Saved data entries
########################################
(* ===== verification/ThreadPool.v ===== *)
(** The thread pool: src/concurrency/ThreadPool.{hpp,cpp}.

    Each critical section, each notification and each start and end of a task
    is one function on the pool; [step] lets them happen in any order, as the
    scheduler may.  A worker in [cv_.wait] is [Asleep]; it leaves the wait when
    notified or for no reason, and then looks at the queue again.  The
    notification of [enqueue] comes after its lock is released, so the pool
    remembers the notifications still to come.  A packaged task and its future
    share a state, which has a number; [futures] holds these states.
    [accepted], [started] and [finished] record history and influence nothing. *)

From S2P Require Import Prelude.
From stdpp Require Import relations.

Module ThreadPool.

Section Pool.
Context {Call Val : Type}.

(** A [std::packaged_task]: the number of its shared state and what it calls. *)
Definition Job : Type := nat * Call.

(** How a call ends. *)
Inductive Result :=
  | Value (v : Val)
  | Raised (e : exn).

(** The state that a future shares with its task. *)
Inductive FState :=
  | Pending
  | Ready (r : Result)
  | Broken.               (* the task is gone without having run *)

Inductive Worker :=
  | Awake                 (* at the top of the loop, about to take the lock *)
  | Asleep                (* inside [cv_.wait] *)
  | Running (t : Job)
  | Returned.

Record Pool := mkPool {
  workers_ : list Worker;
  tasks_ : list Job;           (* front first *)
  stop_ : bool;
  futures : list FState;
  notify_ones : nat;           (* enqueues between their unlock and [notify_one] *)
  notify_all : bool;           (* shutdown between its unlock and [notify_all] *)
  accepted : list Job;
  started : list Job;
  finished : list (Job * Result)
}.

(** The pool with its threads. *)
Definition new_pool (num_threads : nat) : Pool :=
  mkPool (replicate num_threads Awake) [] false [] 0 false [] [] [].

(** What the system has for the constructor: [max_size()] and the memory of a
    vector of threads, and how many threads can be started. *)
Record Spawn := mkSpawn {
  vec_max : Z;
  vec_alloc : Z;
  spawnable : nat
}.

(** [ThreadPool::ThreadPool]: when a thread cannot be started, the exception
    destroys the threads in the vector, which are joinable. *)
Definition make_pool (sp : Spawn) (num_threads : Z) : outcome Pool :=
  if (vec_max sp <? num_threads)%Z then Fail (Throw length_error)
  else if (vec_alloc sp <? num_threads)%Z then Fail (Throw bad_alloc)
  else if (Z.of_nat (spawnable sp) <? num_threads)%Z
       then Fail (if Nat.eqb (spawnable sp) 0 then Throw system_error else Terminate)
  else Ret (new_pool (Z.to_nat num_threads)).

Definition stopped_msg : bytes := bs "enqueue on stopped ThreadPool".

(** [ThreadPool::enqueue] up to the end of its critical section: the future, and
    the pool. *)
Definition enqueue (f : Call) (p : Pool) : outcome (nat * Pool) :=
  let fut := length (futures p) in
  let t := (fut, f) in
  if stop_ p then Fail (Throw (runtime_error stopped_msg)) else
  Ret (fut, mkPool (workers_ p) (tasks_ p ++ [t]) (stop_ p) (futures p ++ [Pending]) (S (notify_ones p)) (notify_all p)
              (accepted p ++ [t]) (started p) (finished p)).

Definition with_worker (i : nat) (w : Worker) (p : Pool) : Pool :=
  mkPool (<[i := w]> (workers_ p)) (tasks_ p) (stop_ p) (futures p) (notify_ones p) (notify_all p)
    (accepted p) (started p) (finished p).

(** The critical section of [ThreadPool::worker_loop], by worker [i] once it is
    awake: wait, return, or take the front task. *)
Definition worker_check (i : nat) (p : Pool) : option Pool :=
  match workers_ p !! i with
  | Some Awake =>
      match tasks_ p with
      | [] => Some (with_worker i (if stop_ p then Returned else Asleep) p)
      | t :: rest =>
          Some (mkPool (<[i := Running t]> (workers_ p)) rest (stop_ p) (futures p) (notify_ones p)
                  (notify_all p) (accepted p) (started p ++ [t]) (finished p))
      end
  | _ => None
  end.

(** The call [task()] of worker [i] returns: the packaged task stores its value
    or its exception. *)
Definition task_returns (i : nat) (r : Result) (p : Pool) : option Pool :=
  match workers_ p !! i with
  | Some (Running t) =>
      Some (mkPool (<[i := Awake]> (workers_ p)) (tasks_ p) (stop_ p) (<[t.1 := Ready r]> (futures p))
              (notify_ones p) (notify_all p) (accepted p) (started p) (finished p ++ [(t, r)]))
  | _ => None
  end.

(** Worker [i] leaves the wait. *)
Definition wake (i : nat) (p : Pool) : option Pool :=
  match workers_ p !! i with
  | Some Asleep => Some (with_worker i Awake p)
  | _ => None
  end.

(** [cv_.notify_one()] of an enqueue: it wakes [i] if [i] sleeps; [None] is for
    a notification that finds nobody asleep. *)
Definition notify_one (who : option nat) (p : Pool) : option Pool :=
  match notify_ones p with
  | O => None
  | S n =>
      let p' := mkPool (workers_ p) (tasks_ p) (stop_ p) (futures p) n (notify_all p)
                  (accepted p) (started p) (finished p) in
      match who with
      | Some i => wake i p'
      | None => if existsb (λ w, match w with Asleep => true | _ => false end) (workers_ p)
                then None else Some p'
      end
  end.

(** The critical section of [ThreadPool::shutdown]. *)
Definition request_stop (p : Pool) : Pool :=
  mkPool (workers_ p) (tasks_ p) true (futures p) (notify_ones p) true (accepted p) (started p) (finished p).

(** [cv_.notify_all()] *)
Definition wake_all (p : Pool) : option Pool :=
  if notify_all p then
    Some (mkPool ((λ w, match w with Asleep => Awake | _ => w end) <$> workers_ p) (tasks_ p) (stop_ p) (futures p)
            (notify_ones p) false (accepted p) (started p) (finished p))
  else None.

(** The joins of [ThreadPool::shutdown] return when every worker has. *)
Definition joined (p : Pool) : bool :=
  forallb (λ w, match w with Returned => true | _ => false end) (workers_ p).

(** The end of [ThreadPool::shutdown], behind the joins: [workers_.clear()]. *)
Definition clear_workers (p : Pool) : Pool :=
  mkPool [] (tasks_ p) (stop_ p) (futures p) (notify_ones p) (notify_all p) (accepted p) (started p) (finished p).

(** [ThreadPool::shutdown] when nothing is queued and no task runs: the workers
    are told and woken, return one after the other, and are joined. *)
Definition announce (p : Pool) : Pool := default (request_stop p) (wake_all (request_stop p)).
Definition return_all (p : Pool) : Pool :=
  foldl (λ p i, default p (worker_check i p)) p (seq 0 (length (workers_ p))).
Definition shutdown_idle (p : Pool) : Pool := clear_workers (return_all (announce p)).

(** [ThreadPool::~ThreadPool], behind its shutdown: the queue goes, and with it
    the tasks that have not run. *)
Definition destroy_queue (p : Pool) : Pool :=
  mkPool (workers_ p) [] (stop_ p) (foldl (λ fs t, <[t.1 := Broken]> fs) (futures p) (tasks_ p))
    (notify_ones p) (notify_all p) (accepted p) (started p) (finished p).

(** [ThreadPool::thread_count], [ThreadPool::queue_depth] *)
Definition thread_count (p : Pool) : nat := length (workers_ p).
Definition queue_depth (p : Pool) : nat := length (tasks_ p).

Inductive step : Pool → Pool → Prop :=
  | step_enqueue f p fut p' : enqueue f p = Ret (fut, p') → step p p'
  | step_check i p p' : worker_check i p = Some p' → step p p'
  | step_return i r p p' : task_returns i r p = Some p' → step p p'
  | step_wake i p p' : wake i p = Some p' → step p p'
  | step_notify who p p' : notify_one who p = Some p' → step p p'
  | step_stop p : stop_ p = false → step p (request_stop p)
  | step_notify_all p p' : wake_all p = Some p' → step p p'.

Definition reachable (n : nat) (p : Pool) : Prop := rtc step (new_pool n) p.

(** ** The invariant *)

Definition running (ws : list Worker) : list Job :=
  omap (λ w, match w with Running t => Some t | _ => None end) ws.

(** A worker that will look at the queue without being notified. *)
Definition active (w : Worker) : Prop := w = Awake ∨ ∃ t, w = Running t.

Record inv (n : nat) (p : Pool) : Prop := {
  inv_count : length (workers_ p) = n;
  inv_fifo : accepted p = started p ++ tasks_ p;
  inv_once : started p ≡ₚ (finished p).*1 ++ running (workers_ p);
  inv_returned : Returned ∈ workers_ p → stop_ p = true ∧ tasks_ p = [];
  inv_asleep : stop_ p = true → notify_all p = false → Asleep ∉ workers_ p;
  inv_all : notify_all p = true → stop_ p = true;
  inv_awake : tasks_ p ≠ [] → (0 < n)%nat →
    (∃ w, w ∈ workers_ p ∧ active w) ∨ (0 < notify_ones p)%nat ∨ notify_all p = true;
  (** the futures are numbered in the order of the tasks, and hold their results *)
  inv_ids : (accepted p).*1 = seq 0 (length (futures p));
  inv_ready : ∀ id st, futures p !! id = Some st →
    match st with
    | Pending => id ∉ (finished p).*1.*1
    | Ready r => ∃ f, ((id, f), r) ∈ finished p
    | Broken => False
    end
}.

End Pool.

Arguments Worker Call : clear implicits.
Arguments Result Val : clear implicits.
Arguments FState Val : clear implicits.
Arguments Pool Call Val : clear implicits.

End ThreadPool.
########################################
Output the lines above between the one holding "Definition return_all (p" and the one holding "step_wake i p", inclusive, with nothing before or after them.

- _FINAL ANSWER_
Definition return_all (p : Pool) : Pool :=
  foldl (λ p i, default p (worker_check i p)) p (seq 0 (length (workers_ p))).
Definition shutdown_idle (p : Pool) : Pool := clear_workers (return_all (announce p)).

(** [ThreadPool::~ThreadPool], behind its shutdown: the queue goes, and with it
    the tasks that have not run. *)
Definition destroy_queue (p : Pool) : Pool :=
  mkPool (workers_ p) [] (stop_ p) (foldl (λ fs t, <[t.1 := Broken]> fs) (futures p) (tasks_ p))
    (notify_ones p) (notify_all p) (accepted p) (started p) (finished p).

(** [ThreadPool::thread_count], [ThreadPool::queue_depth] *)
Definition thread_count (p : Pool) : nat := length (workers_ p).
Definition queue_depth (p : Pool) : nat := length (tasks_ p).

Inductive step : Pool → Pool → Prop :=
  | step_enqueue f p fut p' : enqueue f p = Ret (fut, p') → step p p'
  | step_check i p p' : worker_check i p = Some p' → step p p'
  | step_return i r p p' : task_returns i r p = Some p' → step p p'
  | step_wake i p p' : wake i p = Some p' → step p p'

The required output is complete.